Un tout grand merci à Mme Mathilde
Lavenu, architecte des bâtiments de France et à M. David
Gary pour l'accueil à la cathédrale. Suivi du dossier administratif
: M. Philippe Piollet, M. André
Farrer pour le diocèse de Clermont. Le dossier a été
fortement complété par Daniel Fonlupt,
horloger à Charroux, notamment par l'ajout de bibliographies, corrections
et de photographies du jacquemart. Un grand merci à lui pour ce travail.
Il y a 7 cloches inventoriées dans la cathédrale. Cela exclut les cloches de chour et de sacristie, dont nous ne connaissons pas à ce stade l'existence. Ces cloches sont, sauf le jacquemart, installées dans la tour de la Bayette, à l'arrière de la cathédrale. Bien qu'il y ait des abat-son aux deux flèches au devant de la cathédrale (probablement des Hildebrand), il n'y a pas de cloche installée. Un assez grand beffroi est monté dans chaque flèche, mais ces dernières sont vides. Il n'y a aucun témoignage physique de cloche ayant pu être installée, pas de palier, pas d'encoche, rien... On peut supposer que Violet Le Duc avait prévu d'en déposer en cet endroit, ce qui peut sembler logique, et que ce ne fut jamais fait. Il n'existe aucune documentation en ma possession pouvant attester ou infirmer cette affirmation.
Le campanaire est subdivisé en deux catégories : les cloches d'horloges, les cloches de volée. Nous allons passer chacun de ces aspects en revue. Il existe à ce jour assez peu de documents sur la partie haute de la cathédrale, si ce n'est quelques mentions relativement brèves. Un seul document passe les cloches en revue, de manière succincte, c'est le livre de Bernard Craplet (voir bibliographie). Le texte ci-dessous est donc uniquement basé sur notre inventaire et notre interprétation, ce qui est sujet à caution.

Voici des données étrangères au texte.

Lemma tube_rings_counts c td sr g rad rs vs :
  (0 <= rs)%Z -> vs <> [] ->
  let b := fold_left (PathTubeGeometry.addVertices c td sr g rad rs) vs
             emptyBuild in
  Z.of_nat (List.length (indices (data b)))
  = (6 * rs * (Z.of_nat (List.length vs) - 1))%Z
  /\ vcount (data b) = Z.of_nat (List.length (indices (data b))).
Proof.
  intros Hrs Hne. cbv zeta. split.
  - destruct vs as [| p0 tl]; [contradiction |]. cbn [fold_left List.length].
    destruct (tube_ring_lengths c td sr g rad rs emptyBuild p0) as [Hp0 Hi0].
    cbv zeta in Hp0, Hi0.
    change (List.length (position (data emptyBuild))) with 0%nat in Hp0, Hi0.
    change (List.length (indices (data emptyBuild))) with 0%nat in Hi0.
    cbn [Nat.eqb Nat.add] in Hp0, Hi0.
    destruct (tube_rings_lengths c td sr g rad rs tl Hrs
                (PathTubeGeometry.addVertices c td sr g rad rs emptyBuild p0))
      as [_ Hin]; [rewrite Hp0; lia |].
    cbv zeta in Hin. rewrite Hin, Hi0. lia.
  - apply (fold_left_invariant countsIndices _
             (fun b p => countsIndices_tube_addVertices _ _ _ _ _ _ b p)
             vs emptyBuild countsIndices_empty).
Qed.

Lemma rect5_rings_counts c td g w h vs :
  vs <> [] ->
  let b := fold_left (PathRectangleGeometry5.addVertices c td g w h) vs
             emptyBuild in
  Z.of_nat (List.length (indices (data b)))
  = (24 * (Z.of_nat (List.length vs) - 1))%Z
  /\ vcount (data b) = Z.of_nat (List.length (indices (data b))).
Proof.
  intros Hne. cbv zeta. split.
  - destruct vs as [| p0 tl]; [contradiction |]. cbn [fold_left List.length].
    destruct (rect5_ring_lengths c td g w h emptyBuild p0) as [Hp0 Hi0].
    cbv zeta in Hp0, Hi0.
    change (List.length (position (data emptyBuild))) with 0%nat in Hp0, Hi0.
    change (List.length (indices (data emptyBuild))) with 0%nat in Hi0.
    cbn [Nat.eqb Nat.add] in Hp0, Hi0.
    destruct (rect5_rings_lengths c td g w h tl
                (PathRectangleGeometry5.addVertices c td g w h emptyBuild p0))
      as [_ Hin]; [rewrite Hp0; lia |].
    cbv zeta in Hin. rewrite Hin, Hi0. lia.
  - apply (fold_left_invariant countsIndices _
             (fun b p => countsIndices_rect5_addVertices _ _ _ _ _ b p)
             vs emptyBuild countsIndices_empty).
Qed.

Lemma rect8_rings_counts w h hw hh st td vs :
  vs <> [] ->
  let d := rect8_result
             (fold_left (PathRectangleGeometry8.addVertices w h hw hh st td) vs
                emptyBuild) in
  Z.of_nat (List.length (indices d))
  = (24 * (Z.of_nat (List.length vs) - 1))%Z
  /\ vcount d = (8 * Z.of_nat (List.length vs))%Z.
Proof.
  intros Hne. cbv zeta.
  set (b := fold_left _ vs emptyBuild).
  destruct (rect8_rings_lengths w h hw hh st td vs emptyBuild)
    as [Hlen [Hidx Hcount]].
  cbv zeta in Hlen, Hidx, Hcount. fold b in Hlen, Hidx, Hcount.
  change (List.length (position (data emptyBuild))) with 0%nat in Hlen.
  change (indices (data emptyBuild)) with (@nil Z) in Hidx.
  change (vcount (data emptyBuild)) with 0%Z in Hcount.
  assert (Hv : vertices (data b) = (8 * Z.of_nat (List.length vs))%Z).
  { unfold vertices. rewrite Hlen.
    replace (Z.of_nat (0 + 24 * List.length vs))
      with ((8 * Z.of_nat (List.length vs)) * 3)%Z by lia.
    apply Z.div_mul. lia. }
  unfold rect8_result. cbn [indices vcount].
  split; [| lia].
  rewrite Hv, Hidx, Hcount, Z.add_0_l.
  change 0%Z with (8 * Z.of_nat 0)%Z at 1.
  rewrite (facesLoop_length (List.length vs) (List.length vs)); [| lia | lia].
  destruct vs; [contradiction | cbn [List.length]; lia].
Qed.

Lemma ribbon_rings_counts hw sw td side_ g vs :
  vs <> [] ->
  let b := fold_left (PathGeometry.addVertices hw sw td side_ g) vs
             emptyBuild in
  let n := Z.of_nat (List.length vs) in
  let s := Z.of_nat (List.length (filter sharp (List.tl vs))) in
  Z.of_nat (List.length (position (data b))) = (3 * (2 * n + 4 * s))%Z
  /\ Z.of_nat (List.length (indices (data b))) = (6 * (n - 1) + 6 * s)%Z
  /\ vcount (data b) = Z.of_nat (List.length (indices (data b))).
Proof.
  intros Hne. cbv zeta.
  assert (Hc : countsIndices
                 (fold_left (PathGeometry.addVertices hw sw td side_ g) vs
                    emptyBuild)).
  { apply (fold_left_invariant countsIndices _
             (fun b p => countsIndices_ribbon_addVertices _ _ _ _ _ b p)
             vs emptyBuild countsIndices_empty). }
  destruct vs as [| p0 tl]; [contradiction |].
  cbn [fold_left List.length List.tl] in *.
  destruct (ribbon_ring_lengths hw sw td side_ g emptyBuild p0) as [Hp0 Hi0].
  cbv zeta in Hp0, Hi0.
  change (List.length (position (data emptyBuild))) with 0%nat in Hp0, Hi0.
  change (List.length (indices (data emptyBuild))) with 0%nat in Hi0.
  cbn [Nat.eqb Nat.add negb] in Hp0, Hi0. rewrite andb_false_r in Hp0.
  destruct (ribbon_rings_lengths hw sw td side_ g tl
              (PathGeometry.addVertices hw sw td side_ g emptyBuild p0))
    as [Hpn Hin]; [rewrite Hp0; lia |].
  cbv zeta in Hpn, Hin.
  split; [rewrite Hpn, Hp0; lia |]. split; [rewrite Hin, Hi0; lia | exact Hc].
Qed.

Lemma fold_left_snoc {A B : Type} (f : A -> B -> A) xs x a :
  f (fold_left f xs a) x = fold_left f (xs ++ [x]) a.
Proof. now rewrite fold_left_app. Qed.

(** The sample interpolated between [prev] and [cur]: every field of its
    frame lies between theirs, at [alpha]. *)
Lemma truncated_fields pd prev cur :
  dist prev <= pd -> pd < dist cur ->
  let alpha := (pd - dist prev) / (dist cur - dist prev) in
  let between (a b : Vector3) :=
    vec3 (x a + (x b - x a) * alpha) (y a + (y b - y a) * alpha)
         (z a + (z b - z a) * alpha) in
  let last := truncated pd prev cur in
  0 <= alpha < 1
  /\ pos last = between (pos prev) (pos cur)
  /\ dir last = between (dir prev) (dir cur)
  /\ up last = between (up prev) (up cur)
  /\ right last = between (right prev) (right cur)
  /\ dist last = pd
  /\ widthScale last
     = widthScale prev + (widthScale cur - widthScale prev) * alpha
  /\ sharp last = false.
Proof.
  intros H1 H2. cbv zeta.
  assert (Hd : 0 < dist cur - dist prev) by lra.
  split.
  { split.
    - unfold Rdiv. apply Rmult_le_pos; [lra |].
      left. now apply Rinv_0_lt_compat.
    - apply (Rmult_lt_reg_r (dist cur - dist prev)); [exact Hd |].
      unfold Rdiv. rewrite Rmult_assoc, Rinv_l by lra. lra. }
  unfold truncated, lerpPathPoints, lerpVectors.
  cbn [pos dir up right dist widthScale sharp new_PathPoint].
  do 4 (split; [reflexivity |]).
  split; [field; lra |]. split; [ring | reflexivity].
Qed.
(** X6.  Writing the two keys twice is writing them once: a payload that went
    through [return_auth_handler] comes out of a second pass unchanged,
    and a payload comes out unchanged of the first only when it already
    names ["rackspace"] under both keys. *)
Theorem federated_payload_idempotent fields :
  federated_payload (federated_payload (JObj fields)) = federated_payload (JObj fields) ∧
  (federated_payload (JObj fields) = JObj fields ↔
   dict_lookup "identity_provider" fields = Some (JStr "rackspace") ∧
   dict_lookup "protocol" fields = Some (JStr "rackspace")).
Proof.
  unfold federated_payload. cbn [setitem]. split.
  - f_equal.
    rewrite (dict_update_id "identity_provider").
    2:{ rewrite dict_lookup_update_ne by done. apply dict_lookup_update_eq. }
    apply dict_update_id, dict_lookup_update_eq.
  - split.
    + intros [= H]. rewrite <- H at 1 2.
      split; [|apply dict_lookup_update_eq].
      rewrite dict_lookup_update_ne by done. apply dict_lookup_update_eq.
    + intros [Hi Hp]. f_equal. rewrite (dict_update_id "identity_provider") by done.
      by apply dict_update_id.
Qed.

(** ** What one call does to the process *)

Lemma cached_catalog_false lib w self st st' :
  cached_catalog lib w self st = (Ok false, st') →
  (st' = st ∨ st' = evicted self st) ∧ no_catalog self st'.
Proof.
  intros H. split.
  - revert H. rewrite cached_catalog_eq.
    repeat case_match; try done; intros [= <-]; auto.
  - pose proof (cached_catalog_miss lib w self st) as Hm. rewrite H in Hm. by apply Hm.
Qed.

Lemma exchange_closes w self d st :
  session_closes (snd (exchange w self d st)) = session_closes st.
Proof.
  rewrite exchange_eq. cbv zeta.
  destruct (post w d (rxt_headers st)) as [r|]; [|done].
  destruct (mfa_challenge r); [done|].
  destruct (raise_for_status r); [|done].
  destruct (response_json r) as [sc|]; [|done].
  pose proof (parse_service_catalog_same sc (logged d st)) as (?&?&?&Hc&?).
  destruct (parse_service_catalog sc (logged d st)) as [[] ?]; cbn in *; by rewrite Hc.
Qed.

Lemma attempt_closes lib w self d k st :
  session_closes (snd (_rxt_auth lib w self d k st)) = session_closes st.
Proof.
  rewrite rxt_auth_inner_eq.
  pose proof (cached_catalog_frame lib w self st) as (_ & _ & Hc & _).
  destruct (cached_catalog lib w self st) as [[[]|] st1]; cbn [fst snd] in *; [done| |done].
  destruct (_ && _); [done|]. by rewrite exchange_closes.
Qed.

Lemma rxt_auth_closes n lib w self st :
  session_closes (snd (rxt_auth n lib w self st)) = session_closes st.
Proof.
  revert self st. induction n as [|n IH]; intros self st; [done|].
  rewrite rxt_auth_step.
  destruct (rxt_auth_payload self) as [[auth_type auth_data]|]; [|done].
  pose proof (attempt_closes lib w self auth_data auth_type st) as Hc.
  destruct (_rxt_auth lib w self auth_data auth_type st) as [[mfa|e] st1]; cbn [snd] in Hc.
  - by destruct mfa.
  - destruct e as [?| | | | |s| | | |?|?]; try done.
    destruct (String.eqb _ _); [|done].
    destruct (passwordCredentials self) as [creds|]; [|done].
    by rewrite IH.
Qed.
Lemma validate_fasta fs a h l :
  py_lower (data_type a) = "fasta" -> high_fa_path a = Some h -> low_fa_path a = Some l ->
  fst (fsv_validate fs a) =
  match fs h, fs l with
  | Some hr, Some lr => inr (src_fasta hr lr)
  | None, _ => inl (FileNotFoundError h)
  | _, None => inl (FileNotFoundError l)
  end.
Proof.
  intros Hdt Hh Hl. unfold fsv_validate. cbv zeta. rewrite Hdt, Hh, Hl. simpl.
  destruct (fs h), (fs l); reflexivity.
Qed.

(** C3: for every data type but [mfe], exchanging the high and the low FASTA
    files negates the returned steering vector. *)
Theorem swap_fa_paths_negates mytok fs model tok a v :
  py_lower (data_type a) <> "mfe" ->
  fst (fetch_steering_vector mytok fs model tok a) = inr v ->
  fst (fetch_steering_vector mytok fs model tok (swap_fa_paths a)) = inr (nd_neg v).
Proof.
  intros Hdt H.
  pose proof (fetch_inr_fasta _ _ _ _ _ _ H) as Hfa.
  unfold fetch_steering_vector in *. split_binds.
  destruct (high_fa_path a) as [h|] eqn:Hh;
    [|unfold fsv_validate in Hx; cbv zeta in Hx; rewrite Hfa, Hh in Hx; discriminate].
  destruct (low_fa_path a) as [l|] eqn:Hl;
    [|unfold fsv_validate in Hx; cbv zeta in Hx; rewrite Hfa, Hh, Hl in Hx; discriminate].
  rewrite (validate_fasta _ _ _ _ Hfa Hh Hl) in Hx.
  assert (Hv : fst (fsv_validate fs (swap_fa_paths a)) =
               match fs l, fs h with
               | Some lr, Some hr => inr (src_fasta lr hr)
               | None, _ => inl (FileNotFoundError l)
               | _, None => inl (FileNotFoundError h)
               end) by (apply validate_fasta; simpl; assumption).
  destruct (fs h) as [hr|], (fs l) as [lr|]; try discriminate.
  inversion Hx; subst x; clear Hx.
  simpl in Hx0. inversion Hx0; subst x0; clear Hx0. simpl in H.
  bind_with Hv. rewrite fst_bind. simpl fst at 2. cbv beta. simpl fst.
  apply steering_from_seqs_swap; assumption.
Qed.

(** *** Shapes *)

Lemma stack0_shape {A} (ts : list (ndarray A)) t s :
  stack0 ts = inr t -> Forall (fun u => shape u = s) ts -> shape t = List.length ts :: s.
Proof.
  intros Ht HF. destruct ts as [|u ts']; [inversion Ht|]. unfold stack0 in Ht.
  revert Ht; destruct (forallb _ _); intro Ht; [|discriminate Ht]. inversion Ht; subst t.
  inversion HF; subst. reflexivity.
Qed.

Lemma cat1_shape {A} (ts : list (ndarray A)) t d rest :
  cat1 ts = inr t -> Forall (fun u => exists b, shape u = d :: b :: rest) ts ->
  exists n, shape t = d :: n :: rest.
Proof.
  intros Ht HF. destruct ts as [|u ts']; [inversion Ht|].
  inversion HF as [|? ? [b Hu] _]; subst. unfold cat1 in Ht. rewrite Hu in Ht. cbv beta iota in Ht.
  revert Ht; destruct (forallb _ _); intro Ht; [|discriminate Ht].
  inversion Ht; subst t. simpl. eauto.
Qed.

Lemma mean1_shape t t' a b rest :
  mean1 t = inr t' -> shape t = a :: b :: rest -> shape t' = a :: 1 :: rest.
Proof. unfold mean1. intros H Hs. rewrite Hs in H. inversion H. reflexivity. Qed.

Lemma nd_sub_shape x y z : nd_sub x y = inr z -> shape z = shape x.
Proof.
  unfold nd_sub. intros H. destruct (list_eq_dec _ _ _); [|discriminate H].
  inversion H; reflexivity.
Qed.

Lemma mapM_Forall {A B} (f : A -> M B) (P : B -> Prop) xs ys :
  (forall x y, fst (f x) = inr y -> P y) ->
  fst (mapM f xs) = inr ys -> Forall P ys.
Proof.
  intros Hf. revert ys. induction xs as [|x xs IH]; intros ys H; simpl in H.
  - inversion H; constructor.
  - split_binds. simpl in H. inversion H; subst ys. constructor; eauto.
Qed.

Lemma slice0_shape {A} (t : ndarray A) n l i j :
  shape t = [n; l] -> exists b, shape (slice0 t i j) = [b; l].
Proof. intros Hs. unfold slice0. rewrite Hs. simpl. eauto. Qed.

Lemma forward_batch_shape model depth emb seqs n l i v :
  returns_layer_states model depth emb -> shape seqs = [n; l] ->
  fst (forward_batch model seqs i) = inr v -> exists b, shape v = [depth; b; l; emb].
Proof.
  intros Hm Hs H. unfold forward_batch in H. split_binds.
  destruct (slice0_shape seqs n l i (i + batch_size) Hs) as [b Hb].
  destruct (model (slice0 seqs i (i + batch_size))) as [hs|] eqn:E; [|discriminate].
  destruct (Hm _ _ _ _ Hb E) as [Hlen HF].
  simpl in H. exists b.
  destruct hs as [|h0 hs']; [discriminate|]. simpl in Hlen, H. inversion HF; subst.
  rewrite (stack0_shape _ _ [b; l; emb] H H3). congruence.
Qed.

Lemma collect_group_shape model depth emb seqs n l v :
  returns_layer_states model depth emb -> shape seqs = [n; l] ->
  fst (collect_group model seqs) = inr v -> shape v = [depth; 1; l; emb].
Proof.
  intros Hm Hs H. unfold collect_group in H. split_binds. simpl in Hx1, H.
  assert (HF : Forall (fun u => exists b, shape u = [depth; b; l; emb]) x0).
  { eapply mapM_Forall; [|exact Hx0]. intros i y Hy. eapply forward_batch_shape; eauto. }
  destruct (cat1_shape _ _ _ _ Hx1 HF) as [n' Hn'].
  exact (mean1_shape _ _ _ _ _ H Hn').
Qed.

Lemma encode_sequences_shape mytok tok seqs m ids :
  pads_to_max_length tok ->
  fst (encode_sequences mytok tok seqs m) = inr ids -> shape ids = [List.length seqs; m].
Proof.
  intros Htok H. unfold encode_sequences in H.
  destruct (tok _ _) as [t|] eqn:E; [|discriminate]. simpl in H. inversion H; subst t.
  rewrite (Htok _ _ _ E), length_map. reflexivity.
Qed.

(** C1: every steering vector the call returns (only [fasta] mode returns
    one) has shape (depth, 1, 1024, emb): one entry per encoder layer, the
    embedding output being dropped, the groups averaged to size 1, and the
    fixed padding length 1024. *)
Theorem steering_vector_shape mytok fs model tok depth emb a v :
  pads_to_max_length tok -> returns_layer_states model depth emb ->
  fst (fetch_steering_vector mytok fs model tok a) = inr v ->
  shape v = [depth; 1; 1024; emb].
Proof.
  intros Htok Hm H. unfold fetch_steering_vector, steering_from_seqs, steering_from_ids in H.
  split_binds.
  pose proof (encode_sequences_shape _ _ _ _ _ Htok Hx1) as Hs1.
  pose proof (collect_group_shape _ _ _ _ _ _ _ Hm Hs1 Hx7) as Hv.
  simpl in Hx9.
  destruct (String.eqb _ _); simpl in H; inversion H; subst v;
    [unfold nd_neg; simpl|]; rewrite (nd_sub_shape _ _ _ Hx9); exact Hv.
Qed.
(** X16. Over the mock of the tests, in every history of a fresh wrapper
    before its Close: the background task has not returned, and whenever
    bytes wait in the buffer, the timer is armed, or has fired and its
    value waits for the task, or the task is awake and about to take its
    turn. So bytes below the threshold are never left without a flush on
    the way. *)
Theorem buffered_bytes_have_flush_pending
  (B T : Z) (evs : list event)
  (sys : System (Traced MockReadWriteCloser)) (rs : list response) :
  forallb (fun ev => negb (is_close ev)) evs = true ->
  run (start (trace mock0) B T) evs = Some (sys, rs) ->
  task sys <> Gone /\
  (buffer (wrapper sys) <> [] ->
   armed (timer (wrapper sys)) <> None \/ fired (timer (wrapper sys)) = true
   \/ task sys = Woken).
Proof.
  assert (G : forall evs (sys0 : System (Traced MockReadWriteCloser)) rs,
             forallb (fun ev => negb (is_close ev)) evs = true ->
             run sys0 evs = Some (sys, rs) ->
             closed (wrapper sys0) = false ->
             mock_closed (conn (rwc (wrapper sys0))) = false ->
             task sys0 <> Gone ->
             (buffer (wrapper sys0) <> [] ->
              armed (timer (wrapper sys0)) <> None \/
              fired (timer (wrapper sys0)) = true \/ task sys0 = Woken) ->
             task sys <> Gone /\
             (buffer (wrapper sys) <> [] ->
              armed (timer (wrapper sys)) <> None \/
              fired (timer (wrapper sys)) = true \/ task sys = Woken)).
  { clear evs rs. induction evs as [|ev evs IH]; intros sys0 rs NC E C O G P;
      simpl in E.
    - inversion E; subst; auto.
    - simpl in NC. apply andb_prop in NC as [NC1 NC2].
      apply negb_true_iff in NC1.
      destruct (step sys0 ev) as [[sys1 r]|] eqn:St; [|discriminate].
      destruct (run sys1 evs) as [[sys2 rs2]|] eqn:E2; [|discriminate].
      inversion E; subst.
      destruct (mock_step sys0 ev NC1 C O St) as (C1 & O1 & _).
      destruct (mock_step_pending sys0 ev NC1 C O St G P) as (G1 & P1).
      exact (IH sys1 rs2 NC2 E2 C1 O1 G1 P1). }
  intros NC E. apply (G evs _ rs NC E); try reflexivity.
  - discriminate.
  - intro N; exfalso; apply N; reflexivity.
Qed.

Lemma buffered_bytes_have_flush_pending_witness :
  exists (sys : System (Traced MockReadWriteCloser)) rs,
    run (start (trace mock0) 10 50)
      [EvWrite (bytes "01234"); EvExpire; EvWake; EvHandleFlush;
       EvWrite (bytes "567")]
      = Some (sys, rs) /\
    buffer (wrapper sys) = bytes "567" /\
    armed (timer (wrapper sys)) = Some 50.
Proof.
  eassert (E : run (start (trace mock0) 10 50)
                 [EvWrite (bytes "01234"); EvExpire; EvWake; EvHandleFlush;
                  EvWrite (bytes "567")]
               = Some (_, _)) by (vm_compute; reflexivity).
  destruct ((fun NC => @buffered_bytes_have_flush_pending _ _ _ _ _ NC E)
              eq_refl) as [_ P].
  do 2 eexists. split; [exact E|]. split; reflexivity.
Defined.

(** X17. When the background task takes its turn after the timer's only
    arming has been used, and the stream takes fewer bytes than the buffer
    holds, the bytes that stay are stranded: the task parks again, the
    timer is neither armed nor holding a value, so neither the timer nor
    the task can do anything more, and the bytes wait until the caller
    writes again or closes. *)
Theorem failed_background_flush_strands_rest
  {Stream : Type} `{ReadWriteCloser Stream}
  (sys : System (Traced Stream)) (s1 : Stream) (m : nat) (e : option error) :
  let nw := wrapper sys in
  task sys = Woken ->
  closed nw = false ->
  timer nw = mkTimer None false ->
  rwc_Write (conn (rwc nw)) (buffer nw) = (s1, (m, e)) ->
  (m < length (buffer nw))%nat ->
  exists sys',
    step sys EvHandleFlush = Some (sys', RNone) /\
    buffer (wrapper sys') = skipn m (buffer nw) /\
    buffer (wrapper sys') <> [] /\
    closed (wrapper sys') = false /\
    step sys' EvExpire = None /\
    step sys' EvWake = None /\
    step sys' EvHandleFlush = None.
Proof.
  intros nw P C T W M.
  assert (NE : buffer nw <> []).
  { intro E; rewrite E in M; simpl in M; lia. }
  assert (M' : (m <= length (buffer nw))%nat) by lia.
  unfold step at 1. fold nw. rewrite P.
  rewrite (handleFlush_turn nw C NE W M').
  eexists. split; [reflexivity|].
  unfold step. cbn [wrapper task buffer timer set_rwc set_buffer closed].
  rewrite T. cbn [expire receive armed fired].
  repeat split; auto.
  intro E. apply (f_equal (@length byte)) in E.
  rewrite length_skipn in E. simpl in E. lia.
Qed.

Par ce manque de documentation, je suis incapable de dire quelles étaient les cloches de volée avant la révolution, et où elles se situaient. Cet aspect est renforcé par le fait qu'il n'y a aucun trou de cloche, qui laisserait par exemple supposer qu'il y a eu des instruments dans tel ou tel endroit de la cathédrale et à ce jour désaffecté. La seule référence existante (1) mentionne qu'en 1793, les communaux font de gros dégâts à l'édifice. Ils incendient la charpente. Ils reculent apparemment devant la démolition totale de l'édifice, vu le volume de gravats que ça engendrerait. Dans ce texte est brièvement mentionné que dans la tour romane, incendiée, un gros bourdon s'abat au sol.
(1) Paul Léon, Les monuments historiques: conservation, restauration - 1917.
Les cloches d'horloge
Il existe au sommet de la tour de la Bayette un assez gros timbre, datant de 1606. De fondeur non identifié, son épigraphie est plutôt riche et son état de conservation variant de bon à très bon. La face nord a subi un peu de corrosion. Il y a des coulures ferreuses autour des décors, et légèrement autour des parties verticales des lettrines.
C'est une belle cloche qui mériterait une certaine mise en valeur.
Son épigraphie est en grosse lettres romaines, de bonne qualité. La traduction de l'épigraphie est partiellement donnée plus loin dans le texte, tout en sachant que la bonne moitié est sibylline, ce sont des abréviations peu compréhensibles. Les décors sont soignés, mais ne font l'objet d'aucune fantaisie : blasons, croix, le tout reste simple.
Il
n'existe aucune piste, à mon niveau, pour identifier le fondeur.
Cette
cloche était visiblement reliée dans le passé à une
tringlerie d'horloge. En effet, au dessus de la porte de la salle des deux horloges,
il existe une équerre de renvoi, désaffectée à ce
jour.
Une deuxième série de cloches d'horloges, c'est le jacquemart. Il est fonctionnel. Les trois personnages du jacquemart sont chacun surmontés de petites cloches (diamètres 22, 35, 39 cm).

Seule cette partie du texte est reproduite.